■ **WHAT TO DO**
Work through the data line by line, gathering every line that has the word "znth".

(TASK INPUT Opens)

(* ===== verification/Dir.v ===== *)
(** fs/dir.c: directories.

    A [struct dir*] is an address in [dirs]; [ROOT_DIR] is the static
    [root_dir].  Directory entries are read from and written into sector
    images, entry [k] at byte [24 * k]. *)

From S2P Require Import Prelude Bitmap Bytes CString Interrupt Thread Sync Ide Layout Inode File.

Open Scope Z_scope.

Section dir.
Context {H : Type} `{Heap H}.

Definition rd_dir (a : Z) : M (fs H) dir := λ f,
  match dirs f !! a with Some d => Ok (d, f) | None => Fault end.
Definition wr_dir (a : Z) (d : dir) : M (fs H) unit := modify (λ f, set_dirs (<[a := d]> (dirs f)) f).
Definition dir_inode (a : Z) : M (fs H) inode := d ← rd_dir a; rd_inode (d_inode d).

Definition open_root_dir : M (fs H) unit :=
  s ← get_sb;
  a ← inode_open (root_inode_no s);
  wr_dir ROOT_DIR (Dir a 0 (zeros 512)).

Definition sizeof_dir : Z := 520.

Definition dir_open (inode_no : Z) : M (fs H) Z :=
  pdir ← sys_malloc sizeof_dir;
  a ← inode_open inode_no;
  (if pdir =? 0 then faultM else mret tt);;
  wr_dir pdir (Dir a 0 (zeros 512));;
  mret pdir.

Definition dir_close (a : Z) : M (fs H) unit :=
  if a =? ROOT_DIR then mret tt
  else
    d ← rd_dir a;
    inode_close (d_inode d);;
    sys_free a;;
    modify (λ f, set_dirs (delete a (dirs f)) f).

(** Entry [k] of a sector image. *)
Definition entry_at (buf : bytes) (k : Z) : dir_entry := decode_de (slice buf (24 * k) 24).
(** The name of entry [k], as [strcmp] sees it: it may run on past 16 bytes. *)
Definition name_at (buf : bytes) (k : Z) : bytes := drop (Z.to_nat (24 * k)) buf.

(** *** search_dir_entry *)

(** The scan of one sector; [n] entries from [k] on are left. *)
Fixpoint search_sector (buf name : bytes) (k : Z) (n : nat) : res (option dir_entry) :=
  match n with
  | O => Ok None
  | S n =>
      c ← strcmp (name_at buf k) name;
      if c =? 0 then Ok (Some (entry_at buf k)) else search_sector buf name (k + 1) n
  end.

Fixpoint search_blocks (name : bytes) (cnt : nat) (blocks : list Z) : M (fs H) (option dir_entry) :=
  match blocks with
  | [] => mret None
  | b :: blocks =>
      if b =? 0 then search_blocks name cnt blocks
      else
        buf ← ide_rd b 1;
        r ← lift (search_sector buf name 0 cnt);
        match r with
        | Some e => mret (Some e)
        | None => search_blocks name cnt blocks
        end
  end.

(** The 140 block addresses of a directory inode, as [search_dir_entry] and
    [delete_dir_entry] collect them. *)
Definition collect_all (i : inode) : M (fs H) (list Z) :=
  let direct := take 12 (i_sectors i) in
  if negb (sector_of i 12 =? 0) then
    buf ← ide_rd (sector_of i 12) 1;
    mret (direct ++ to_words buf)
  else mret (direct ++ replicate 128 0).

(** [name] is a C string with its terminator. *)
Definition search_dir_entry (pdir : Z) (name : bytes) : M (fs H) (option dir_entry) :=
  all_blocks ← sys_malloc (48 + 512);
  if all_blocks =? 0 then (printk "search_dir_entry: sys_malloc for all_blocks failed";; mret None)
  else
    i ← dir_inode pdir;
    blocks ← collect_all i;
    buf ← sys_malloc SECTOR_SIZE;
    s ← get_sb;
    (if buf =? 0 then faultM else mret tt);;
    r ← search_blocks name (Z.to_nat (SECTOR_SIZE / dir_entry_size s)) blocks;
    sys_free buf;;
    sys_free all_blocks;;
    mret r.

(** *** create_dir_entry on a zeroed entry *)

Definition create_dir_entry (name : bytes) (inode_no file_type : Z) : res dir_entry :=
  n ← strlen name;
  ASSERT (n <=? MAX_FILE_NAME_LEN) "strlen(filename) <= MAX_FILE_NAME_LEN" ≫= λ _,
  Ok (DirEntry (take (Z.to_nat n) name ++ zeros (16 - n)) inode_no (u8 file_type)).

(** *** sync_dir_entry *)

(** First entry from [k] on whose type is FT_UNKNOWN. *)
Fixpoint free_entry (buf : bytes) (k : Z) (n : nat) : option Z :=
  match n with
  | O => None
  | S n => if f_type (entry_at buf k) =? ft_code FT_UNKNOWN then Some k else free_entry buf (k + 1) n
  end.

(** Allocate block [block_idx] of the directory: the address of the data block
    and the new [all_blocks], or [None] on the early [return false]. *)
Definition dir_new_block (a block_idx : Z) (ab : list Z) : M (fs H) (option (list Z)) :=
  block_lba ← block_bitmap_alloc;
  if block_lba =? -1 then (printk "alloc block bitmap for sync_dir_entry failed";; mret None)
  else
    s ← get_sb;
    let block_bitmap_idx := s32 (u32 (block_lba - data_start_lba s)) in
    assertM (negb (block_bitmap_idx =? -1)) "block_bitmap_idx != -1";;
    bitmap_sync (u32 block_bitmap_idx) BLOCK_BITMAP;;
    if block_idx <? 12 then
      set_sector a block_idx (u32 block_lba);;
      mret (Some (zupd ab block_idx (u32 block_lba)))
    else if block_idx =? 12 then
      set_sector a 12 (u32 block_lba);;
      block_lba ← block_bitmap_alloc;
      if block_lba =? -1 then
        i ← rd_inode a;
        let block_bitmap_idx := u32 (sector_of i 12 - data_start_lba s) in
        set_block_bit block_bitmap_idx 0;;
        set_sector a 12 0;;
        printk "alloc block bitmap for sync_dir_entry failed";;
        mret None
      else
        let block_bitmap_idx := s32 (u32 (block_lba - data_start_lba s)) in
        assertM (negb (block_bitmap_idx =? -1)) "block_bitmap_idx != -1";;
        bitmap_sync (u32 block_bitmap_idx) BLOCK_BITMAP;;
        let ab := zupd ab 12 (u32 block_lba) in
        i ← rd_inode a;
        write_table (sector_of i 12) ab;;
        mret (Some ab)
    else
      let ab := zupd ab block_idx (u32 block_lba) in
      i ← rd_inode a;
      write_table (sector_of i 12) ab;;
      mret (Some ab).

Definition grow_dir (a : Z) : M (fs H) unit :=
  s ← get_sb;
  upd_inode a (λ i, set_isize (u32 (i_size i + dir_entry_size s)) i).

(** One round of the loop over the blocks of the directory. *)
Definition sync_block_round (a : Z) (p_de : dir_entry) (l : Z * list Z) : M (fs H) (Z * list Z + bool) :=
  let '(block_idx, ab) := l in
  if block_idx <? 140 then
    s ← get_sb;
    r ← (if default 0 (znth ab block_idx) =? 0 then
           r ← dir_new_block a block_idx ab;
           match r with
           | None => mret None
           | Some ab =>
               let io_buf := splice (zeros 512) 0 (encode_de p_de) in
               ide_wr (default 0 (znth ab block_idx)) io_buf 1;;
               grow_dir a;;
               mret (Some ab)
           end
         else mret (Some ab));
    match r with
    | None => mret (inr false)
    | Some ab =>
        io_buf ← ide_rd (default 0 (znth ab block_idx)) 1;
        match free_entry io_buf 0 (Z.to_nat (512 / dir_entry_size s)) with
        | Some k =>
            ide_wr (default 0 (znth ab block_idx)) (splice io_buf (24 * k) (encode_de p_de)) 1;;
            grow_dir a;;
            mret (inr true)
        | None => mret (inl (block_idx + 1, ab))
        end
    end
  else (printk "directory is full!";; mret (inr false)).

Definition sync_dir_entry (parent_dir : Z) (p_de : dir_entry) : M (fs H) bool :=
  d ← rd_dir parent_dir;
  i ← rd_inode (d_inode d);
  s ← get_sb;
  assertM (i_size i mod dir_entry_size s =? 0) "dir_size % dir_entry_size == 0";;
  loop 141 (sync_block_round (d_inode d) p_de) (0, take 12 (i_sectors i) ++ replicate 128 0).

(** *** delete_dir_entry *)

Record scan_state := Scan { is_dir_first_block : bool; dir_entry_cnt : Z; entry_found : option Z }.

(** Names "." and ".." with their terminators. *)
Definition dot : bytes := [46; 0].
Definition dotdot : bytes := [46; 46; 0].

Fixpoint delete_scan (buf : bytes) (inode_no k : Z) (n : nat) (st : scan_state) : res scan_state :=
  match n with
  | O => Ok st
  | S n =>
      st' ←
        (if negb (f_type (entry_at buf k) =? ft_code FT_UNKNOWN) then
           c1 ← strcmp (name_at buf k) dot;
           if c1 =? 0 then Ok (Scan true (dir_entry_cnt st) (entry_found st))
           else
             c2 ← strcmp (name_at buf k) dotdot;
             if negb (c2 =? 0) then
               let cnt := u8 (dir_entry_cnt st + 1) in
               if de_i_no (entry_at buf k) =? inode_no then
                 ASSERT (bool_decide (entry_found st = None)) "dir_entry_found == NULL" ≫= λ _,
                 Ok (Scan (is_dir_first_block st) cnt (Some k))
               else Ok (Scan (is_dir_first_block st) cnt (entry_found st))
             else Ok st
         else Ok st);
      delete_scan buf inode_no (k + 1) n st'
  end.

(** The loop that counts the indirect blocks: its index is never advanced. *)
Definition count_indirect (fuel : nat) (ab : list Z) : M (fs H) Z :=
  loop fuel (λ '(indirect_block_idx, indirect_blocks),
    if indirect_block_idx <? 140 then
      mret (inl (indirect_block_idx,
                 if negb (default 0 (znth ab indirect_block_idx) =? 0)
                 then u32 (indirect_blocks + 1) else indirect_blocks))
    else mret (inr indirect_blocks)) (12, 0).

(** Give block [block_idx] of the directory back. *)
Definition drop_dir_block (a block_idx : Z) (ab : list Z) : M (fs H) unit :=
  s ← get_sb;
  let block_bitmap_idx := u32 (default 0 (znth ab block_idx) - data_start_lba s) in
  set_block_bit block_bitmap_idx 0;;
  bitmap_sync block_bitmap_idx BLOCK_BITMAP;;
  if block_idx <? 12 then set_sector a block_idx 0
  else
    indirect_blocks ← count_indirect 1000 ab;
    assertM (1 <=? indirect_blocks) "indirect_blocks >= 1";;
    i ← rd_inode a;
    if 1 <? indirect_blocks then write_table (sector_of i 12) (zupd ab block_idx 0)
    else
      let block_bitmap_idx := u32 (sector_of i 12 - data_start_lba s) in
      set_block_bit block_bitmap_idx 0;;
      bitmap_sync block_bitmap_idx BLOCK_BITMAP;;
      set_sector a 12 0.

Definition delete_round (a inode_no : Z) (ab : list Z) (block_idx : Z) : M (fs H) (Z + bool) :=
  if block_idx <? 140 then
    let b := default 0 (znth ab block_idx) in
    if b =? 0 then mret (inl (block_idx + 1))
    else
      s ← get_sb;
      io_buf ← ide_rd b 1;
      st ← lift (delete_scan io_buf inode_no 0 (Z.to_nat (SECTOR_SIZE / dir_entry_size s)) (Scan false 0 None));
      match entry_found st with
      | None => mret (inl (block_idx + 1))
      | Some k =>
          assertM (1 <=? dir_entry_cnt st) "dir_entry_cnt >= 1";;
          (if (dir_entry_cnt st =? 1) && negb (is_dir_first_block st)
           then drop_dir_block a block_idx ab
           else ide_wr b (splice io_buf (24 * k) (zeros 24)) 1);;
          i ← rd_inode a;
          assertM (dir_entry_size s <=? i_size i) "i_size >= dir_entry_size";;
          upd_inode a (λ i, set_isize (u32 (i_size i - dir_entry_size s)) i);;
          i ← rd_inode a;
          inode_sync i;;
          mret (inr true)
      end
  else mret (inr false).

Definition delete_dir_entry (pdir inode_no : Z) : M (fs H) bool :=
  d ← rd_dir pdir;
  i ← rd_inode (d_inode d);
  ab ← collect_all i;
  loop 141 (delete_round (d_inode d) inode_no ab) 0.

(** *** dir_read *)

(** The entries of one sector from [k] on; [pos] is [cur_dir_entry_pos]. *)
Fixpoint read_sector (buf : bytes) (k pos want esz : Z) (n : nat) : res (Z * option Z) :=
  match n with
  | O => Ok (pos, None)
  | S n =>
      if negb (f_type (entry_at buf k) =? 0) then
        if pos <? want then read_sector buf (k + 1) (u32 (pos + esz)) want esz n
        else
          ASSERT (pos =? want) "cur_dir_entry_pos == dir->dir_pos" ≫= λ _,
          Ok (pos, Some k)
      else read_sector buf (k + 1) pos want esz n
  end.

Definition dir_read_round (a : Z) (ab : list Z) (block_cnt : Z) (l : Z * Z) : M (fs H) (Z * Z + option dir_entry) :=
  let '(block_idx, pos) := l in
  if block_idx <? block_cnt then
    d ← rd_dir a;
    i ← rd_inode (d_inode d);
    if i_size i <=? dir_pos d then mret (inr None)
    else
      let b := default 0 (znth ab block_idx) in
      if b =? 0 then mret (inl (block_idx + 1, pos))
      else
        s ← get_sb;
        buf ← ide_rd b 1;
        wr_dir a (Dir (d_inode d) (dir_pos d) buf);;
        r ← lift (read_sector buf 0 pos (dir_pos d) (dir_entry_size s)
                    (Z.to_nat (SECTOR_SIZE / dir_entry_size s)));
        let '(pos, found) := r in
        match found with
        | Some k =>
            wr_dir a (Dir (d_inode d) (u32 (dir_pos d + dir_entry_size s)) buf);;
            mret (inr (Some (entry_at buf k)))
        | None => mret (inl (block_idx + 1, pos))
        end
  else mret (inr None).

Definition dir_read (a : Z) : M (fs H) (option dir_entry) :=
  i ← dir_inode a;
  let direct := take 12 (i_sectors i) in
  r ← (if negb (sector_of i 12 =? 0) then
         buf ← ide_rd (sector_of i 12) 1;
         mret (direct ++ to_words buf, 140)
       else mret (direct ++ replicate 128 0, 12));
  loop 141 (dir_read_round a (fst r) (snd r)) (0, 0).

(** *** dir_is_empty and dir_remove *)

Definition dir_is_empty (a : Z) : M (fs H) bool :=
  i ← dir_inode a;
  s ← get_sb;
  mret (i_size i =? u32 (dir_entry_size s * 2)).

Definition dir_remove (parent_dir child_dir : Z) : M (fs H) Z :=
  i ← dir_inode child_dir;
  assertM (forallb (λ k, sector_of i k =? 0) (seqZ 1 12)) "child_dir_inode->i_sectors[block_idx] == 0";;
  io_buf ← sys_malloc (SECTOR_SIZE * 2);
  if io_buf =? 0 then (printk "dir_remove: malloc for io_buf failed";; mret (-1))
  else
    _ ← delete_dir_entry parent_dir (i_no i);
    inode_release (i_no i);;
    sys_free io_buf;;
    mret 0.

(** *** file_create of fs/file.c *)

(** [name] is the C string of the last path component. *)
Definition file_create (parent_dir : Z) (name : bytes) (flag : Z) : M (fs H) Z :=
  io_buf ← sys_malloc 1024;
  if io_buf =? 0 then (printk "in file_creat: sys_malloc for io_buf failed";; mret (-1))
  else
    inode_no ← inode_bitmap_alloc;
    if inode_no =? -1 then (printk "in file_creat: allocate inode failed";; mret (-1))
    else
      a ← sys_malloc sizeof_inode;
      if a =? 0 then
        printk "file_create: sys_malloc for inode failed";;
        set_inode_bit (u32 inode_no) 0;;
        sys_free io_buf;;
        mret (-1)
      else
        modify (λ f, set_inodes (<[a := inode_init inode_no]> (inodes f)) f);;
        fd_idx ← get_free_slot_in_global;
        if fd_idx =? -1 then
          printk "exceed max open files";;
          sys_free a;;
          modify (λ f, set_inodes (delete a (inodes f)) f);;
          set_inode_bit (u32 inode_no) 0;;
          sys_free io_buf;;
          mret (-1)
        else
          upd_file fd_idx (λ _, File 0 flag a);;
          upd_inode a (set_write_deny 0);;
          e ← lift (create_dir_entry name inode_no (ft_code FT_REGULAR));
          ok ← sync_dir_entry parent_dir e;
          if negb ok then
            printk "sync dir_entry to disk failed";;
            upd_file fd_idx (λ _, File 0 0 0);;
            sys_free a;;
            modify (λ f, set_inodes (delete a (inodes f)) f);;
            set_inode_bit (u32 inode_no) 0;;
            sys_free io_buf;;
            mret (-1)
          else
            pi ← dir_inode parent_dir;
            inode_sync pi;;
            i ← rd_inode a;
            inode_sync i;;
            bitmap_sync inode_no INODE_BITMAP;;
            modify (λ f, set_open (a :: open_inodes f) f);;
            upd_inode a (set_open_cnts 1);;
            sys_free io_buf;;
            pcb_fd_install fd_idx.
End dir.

(TASK INPUT Closes)

■ **RESPONSE**
    r ← (if default 0 (znth ab block_idx) =? 0 then
               ide_wr (default 0 (znth ab block_idx)) io_buf 1;;
        io_buf ← ide_rd (default 0 (znth ab block_idx)) 1;
            ide_wr (default 0 (znth ab block_idx)) (splice io_buf (24 * k) (encode_de p_de)) 1;;
                 if negb (default 0 (znth ab indirect_block_idx) =? 0)
  let block_bitmap_idx := u32 (default 0 (znth ab block_idx) - data_start_lba s) in
    let b := default 0 (znth ab block_idx) in
      let b := default 0 (znth ab block_idx) in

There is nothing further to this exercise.